-------- Recorded data --------
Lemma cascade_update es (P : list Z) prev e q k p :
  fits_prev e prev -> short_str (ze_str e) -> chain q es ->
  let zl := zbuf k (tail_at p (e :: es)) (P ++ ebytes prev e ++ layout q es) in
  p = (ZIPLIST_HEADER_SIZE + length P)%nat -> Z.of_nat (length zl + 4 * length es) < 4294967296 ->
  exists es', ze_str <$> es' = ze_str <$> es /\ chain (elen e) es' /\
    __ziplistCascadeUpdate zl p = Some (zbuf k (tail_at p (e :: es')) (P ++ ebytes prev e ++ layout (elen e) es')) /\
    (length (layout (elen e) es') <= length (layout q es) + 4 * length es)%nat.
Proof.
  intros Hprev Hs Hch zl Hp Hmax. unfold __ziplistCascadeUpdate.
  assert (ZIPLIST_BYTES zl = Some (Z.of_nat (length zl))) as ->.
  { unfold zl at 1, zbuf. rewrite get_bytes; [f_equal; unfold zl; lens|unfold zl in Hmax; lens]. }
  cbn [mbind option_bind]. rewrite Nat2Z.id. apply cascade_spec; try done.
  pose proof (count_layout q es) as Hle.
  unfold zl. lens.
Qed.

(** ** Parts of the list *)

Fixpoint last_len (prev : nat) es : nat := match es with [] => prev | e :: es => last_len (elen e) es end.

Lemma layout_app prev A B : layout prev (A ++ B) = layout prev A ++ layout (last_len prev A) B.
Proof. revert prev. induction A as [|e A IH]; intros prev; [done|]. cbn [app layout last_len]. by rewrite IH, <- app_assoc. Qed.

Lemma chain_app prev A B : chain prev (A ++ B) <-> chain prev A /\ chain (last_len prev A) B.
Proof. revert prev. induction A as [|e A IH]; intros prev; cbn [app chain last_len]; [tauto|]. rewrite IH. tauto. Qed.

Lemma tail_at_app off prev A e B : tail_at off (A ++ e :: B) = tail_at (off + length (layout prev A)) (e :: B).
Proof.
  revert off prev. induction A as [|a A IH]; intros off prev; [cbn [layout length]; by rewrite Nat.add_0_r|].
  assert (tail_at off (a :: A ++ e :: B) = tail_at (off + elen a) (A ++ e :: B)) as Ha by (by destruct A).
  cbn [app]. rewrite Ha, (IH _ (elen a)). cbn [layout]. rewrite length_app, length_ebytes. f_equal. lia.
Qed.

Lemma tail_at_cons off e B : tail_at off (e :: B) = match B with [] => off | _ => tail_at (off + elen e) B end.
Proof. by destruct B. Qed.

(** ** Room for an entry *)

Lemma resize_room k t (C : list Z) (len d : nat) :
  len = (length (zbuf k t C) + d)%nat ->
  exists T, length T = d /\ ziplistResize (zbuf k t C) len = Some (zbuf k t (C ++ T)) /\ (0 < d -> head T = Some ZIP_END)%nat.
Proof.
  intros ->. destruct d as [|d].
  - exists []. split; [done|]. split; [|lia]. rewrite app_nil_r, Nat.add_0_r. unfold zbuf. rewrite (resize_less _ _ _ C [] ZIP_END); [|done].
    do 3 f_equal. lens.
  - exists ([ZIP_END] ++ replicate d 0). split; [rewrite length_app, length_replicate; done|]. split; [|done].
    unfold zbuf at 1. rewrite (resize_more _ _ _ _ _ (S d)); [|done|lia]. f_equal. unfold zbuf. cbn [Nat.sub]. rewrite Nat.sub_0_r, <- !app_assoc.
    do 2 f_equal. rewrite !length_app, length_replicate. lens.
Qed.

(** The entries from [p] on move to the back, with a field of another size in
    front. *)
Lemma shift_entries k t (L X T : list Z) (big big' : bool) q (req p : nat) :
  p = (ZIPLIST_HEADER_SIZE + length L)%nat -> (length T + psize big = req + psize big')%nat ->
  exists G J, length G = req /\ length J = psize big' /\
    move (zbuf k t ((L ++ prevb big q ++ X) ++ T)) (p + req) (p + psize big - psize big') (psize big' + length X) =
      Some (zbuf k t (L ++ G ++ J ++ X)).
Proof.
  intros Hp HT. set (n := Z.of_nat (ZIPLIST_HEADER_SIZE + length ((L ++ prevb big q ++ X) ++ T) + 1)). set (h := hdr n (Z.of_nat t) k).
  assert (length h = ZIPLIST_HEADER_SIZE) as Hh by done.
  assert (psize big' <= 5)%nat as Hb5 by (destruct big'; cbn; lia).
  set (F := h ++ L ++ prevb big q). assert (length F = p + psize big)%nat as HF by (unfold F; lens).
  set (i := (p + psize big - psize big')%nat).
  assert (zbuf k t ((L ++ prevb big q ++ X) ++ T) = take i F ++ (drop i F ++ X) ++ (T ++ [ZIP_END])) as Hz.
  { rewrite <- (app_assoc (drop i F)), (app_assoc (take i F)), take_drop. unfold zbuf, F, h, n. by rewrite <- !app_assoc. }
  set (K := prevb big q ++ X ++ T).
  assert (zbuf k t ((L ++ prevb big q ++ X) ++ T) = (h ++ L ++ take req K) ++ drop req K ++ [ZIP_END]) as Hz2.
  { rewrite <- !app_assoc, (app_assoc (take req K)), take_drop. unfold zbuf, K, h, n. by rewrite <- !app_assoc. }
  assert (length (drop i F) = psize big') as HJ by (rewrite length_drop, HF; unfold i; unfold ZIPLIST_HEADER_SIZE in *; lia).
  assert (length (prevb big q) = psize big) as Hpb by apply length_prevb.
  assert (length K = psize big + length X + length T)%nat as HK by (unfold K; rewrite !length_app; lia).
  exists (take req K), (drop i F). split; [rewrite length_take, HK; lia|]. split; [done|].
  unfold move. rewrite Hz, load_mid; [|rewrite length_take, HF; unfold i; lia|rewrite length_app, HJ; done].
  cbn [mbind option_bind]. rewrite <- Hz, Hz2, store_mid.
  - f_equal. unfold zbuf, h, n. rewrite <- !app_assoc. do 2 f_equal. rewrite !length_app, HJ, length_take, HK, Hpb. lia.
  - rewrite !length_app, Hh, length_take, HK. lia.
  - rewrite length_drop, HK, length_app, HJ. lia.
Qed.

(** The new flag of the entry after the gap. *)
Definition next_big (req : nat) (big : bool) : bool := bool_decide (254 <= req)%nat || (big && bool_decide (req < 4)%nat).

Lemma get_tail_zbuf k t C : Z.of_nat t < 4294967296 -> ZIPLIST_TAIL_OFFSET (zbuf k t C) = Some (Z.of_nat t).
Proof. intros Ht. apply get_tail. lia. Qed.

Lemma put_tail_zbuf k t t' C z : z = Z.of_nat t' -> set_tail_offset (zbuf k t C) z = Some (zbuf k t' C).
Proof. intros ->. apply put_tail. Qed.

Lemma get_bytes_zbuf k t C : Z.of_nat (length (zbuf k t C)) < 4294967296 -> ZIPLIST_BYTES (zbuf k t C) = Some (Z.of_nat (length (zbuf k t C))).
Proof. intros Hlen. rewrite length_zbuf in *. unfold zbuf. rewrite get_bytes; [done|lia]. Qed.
--------
-------- Recorded data --------
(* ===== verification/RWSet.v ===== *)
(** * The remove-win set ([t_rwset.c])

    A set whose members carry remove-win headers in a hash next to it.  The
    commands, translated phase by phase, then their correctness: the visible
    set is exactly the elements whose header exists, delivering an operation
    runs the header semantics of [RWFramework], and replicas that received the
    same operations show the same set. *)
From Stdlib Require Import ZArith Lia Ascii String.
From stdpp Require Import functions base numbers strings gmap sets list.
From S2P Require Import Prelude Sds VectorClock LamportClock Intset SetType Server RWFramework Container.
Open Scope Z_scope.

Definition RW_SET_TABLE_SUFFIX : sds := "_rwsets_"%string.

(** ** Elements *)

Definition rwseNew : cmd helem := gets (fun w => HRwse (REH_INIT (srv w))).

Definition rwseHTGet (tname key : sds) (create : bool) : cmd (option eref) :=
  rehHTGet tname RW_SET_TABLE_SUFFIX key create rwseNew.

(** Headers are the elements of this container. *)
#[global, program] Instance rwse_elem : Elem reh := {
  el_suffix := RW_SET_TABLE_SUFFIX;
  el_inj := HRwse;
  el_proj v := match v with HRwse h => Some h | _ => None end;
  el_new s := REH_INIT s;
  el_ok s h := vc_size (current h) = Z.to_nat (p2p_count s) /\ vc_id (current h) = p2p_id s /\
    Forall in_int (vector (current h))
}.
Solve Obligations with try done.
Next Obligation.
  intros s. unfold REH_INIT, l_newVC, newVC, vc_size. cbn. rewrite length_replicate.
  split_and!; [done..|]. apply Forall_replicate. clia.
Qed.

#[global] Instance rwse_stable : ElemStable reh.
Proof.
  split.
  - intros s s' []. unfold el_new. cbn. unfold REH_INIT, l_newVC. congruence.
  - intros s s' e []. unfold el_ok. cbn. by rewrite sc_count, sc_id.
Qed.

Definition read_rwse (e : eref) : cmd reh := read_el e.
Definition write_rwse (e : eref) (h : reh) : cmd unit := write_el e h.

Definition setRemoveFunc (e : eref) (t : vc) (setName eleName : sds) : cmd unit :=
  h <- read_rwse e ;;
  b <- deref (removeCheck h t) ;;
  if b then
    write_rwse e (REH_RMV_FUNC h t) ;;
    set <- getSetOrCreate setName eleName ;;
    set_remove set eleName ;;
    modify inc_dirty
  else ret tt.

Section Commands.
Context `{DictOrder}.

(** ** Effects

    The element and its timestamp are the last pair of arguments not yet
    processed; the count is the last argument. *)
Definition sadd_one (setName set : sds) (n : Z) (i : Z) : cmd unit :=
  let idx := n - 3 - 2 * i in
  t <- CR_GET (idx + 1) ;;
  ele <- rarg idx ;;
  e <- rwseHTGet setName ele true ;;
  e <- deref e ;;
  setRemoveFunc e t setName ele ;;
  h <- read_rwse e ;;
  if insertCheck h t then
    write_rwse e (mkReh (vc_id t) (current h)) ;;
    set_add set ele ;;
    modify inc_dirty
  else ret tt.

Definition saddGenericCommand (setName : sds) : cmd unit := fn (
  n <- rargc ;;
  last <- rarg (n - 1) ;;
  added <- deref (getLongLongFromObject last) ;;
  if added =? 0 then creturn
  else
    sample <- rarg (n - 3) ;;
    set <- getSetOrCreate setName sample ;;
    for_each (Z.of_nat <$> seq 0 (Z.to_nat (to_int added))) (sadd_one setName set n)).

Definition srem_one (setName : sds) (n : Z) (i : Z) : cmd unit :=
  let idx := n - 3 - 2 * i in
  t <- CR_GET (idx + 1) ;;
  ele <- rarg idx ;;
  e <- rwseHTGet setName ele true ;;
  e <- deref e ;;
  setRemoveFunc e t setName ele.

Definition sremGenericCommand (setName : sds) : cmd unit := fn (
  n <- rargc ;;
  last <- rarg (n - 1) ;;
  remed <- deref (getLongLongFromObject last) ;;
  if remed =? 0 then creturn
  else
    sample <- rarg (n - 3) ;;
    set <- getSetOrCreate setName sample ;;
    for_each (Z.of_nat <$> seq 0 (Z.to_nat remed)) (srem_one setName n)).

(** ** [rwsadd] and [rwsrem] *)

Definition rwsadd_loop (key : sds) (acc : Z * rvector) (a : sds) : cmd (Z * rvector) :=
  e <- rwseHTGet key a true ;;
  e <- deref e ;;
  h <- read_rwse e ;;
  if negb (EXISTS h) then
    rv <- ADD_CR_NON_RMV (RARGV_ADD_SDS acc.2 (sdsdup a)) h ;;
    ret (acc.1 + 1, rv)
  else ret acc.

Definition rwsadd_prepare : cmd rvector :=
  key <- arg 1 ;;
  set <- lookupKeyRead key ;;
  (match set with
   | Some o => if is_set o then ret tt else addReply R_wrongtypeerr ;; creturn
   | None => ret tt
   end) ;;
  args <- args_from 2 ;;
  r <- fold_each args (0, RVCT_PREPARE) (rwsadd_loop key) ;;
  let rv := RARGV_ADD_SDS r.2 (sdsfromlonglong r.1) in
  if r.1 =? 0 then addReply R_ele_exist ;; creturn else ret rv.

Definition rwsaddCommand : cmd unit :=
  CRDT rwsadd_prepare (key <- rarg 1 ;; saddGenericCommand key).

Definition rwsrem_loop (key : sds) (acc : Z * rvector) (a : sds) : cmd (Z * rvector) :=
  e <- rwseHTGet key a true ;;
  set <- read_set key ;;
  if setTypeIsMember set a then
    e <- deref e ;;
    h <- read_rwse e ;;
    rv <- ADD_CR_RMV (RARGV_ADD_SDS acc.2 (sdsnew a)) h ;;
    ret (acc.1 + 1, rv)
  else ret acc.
--------
● **What the exercise asks**
Take the listing above and repeat exactly the lines from the one containing "(** * The remove-win set ([t_rwset.c])" through the one containing "Open Scope Z_scope.", both included.

● **Result of this task**
(** * The remove-win set ([t_rwset.c])

    A set whose members carry remove-win headers in a hash next to it.  The
    commands, translated phase by phase, then their correctness: the visible
    set is exactly the elements whose header exists, delivering an operation
    runs the header semantics of [RWFramework], and replicas that received the
    same operations show the same set. *)
From Stdlib Require Import ZArith Lia Ascii String.
From stdpp Require Import functions base numbers strings gmap sets list.
From S2P Require Import Prelude Sds VectorClock LamportClock Intset SetType Server RWFramework Container.
Open Scope Z_scope.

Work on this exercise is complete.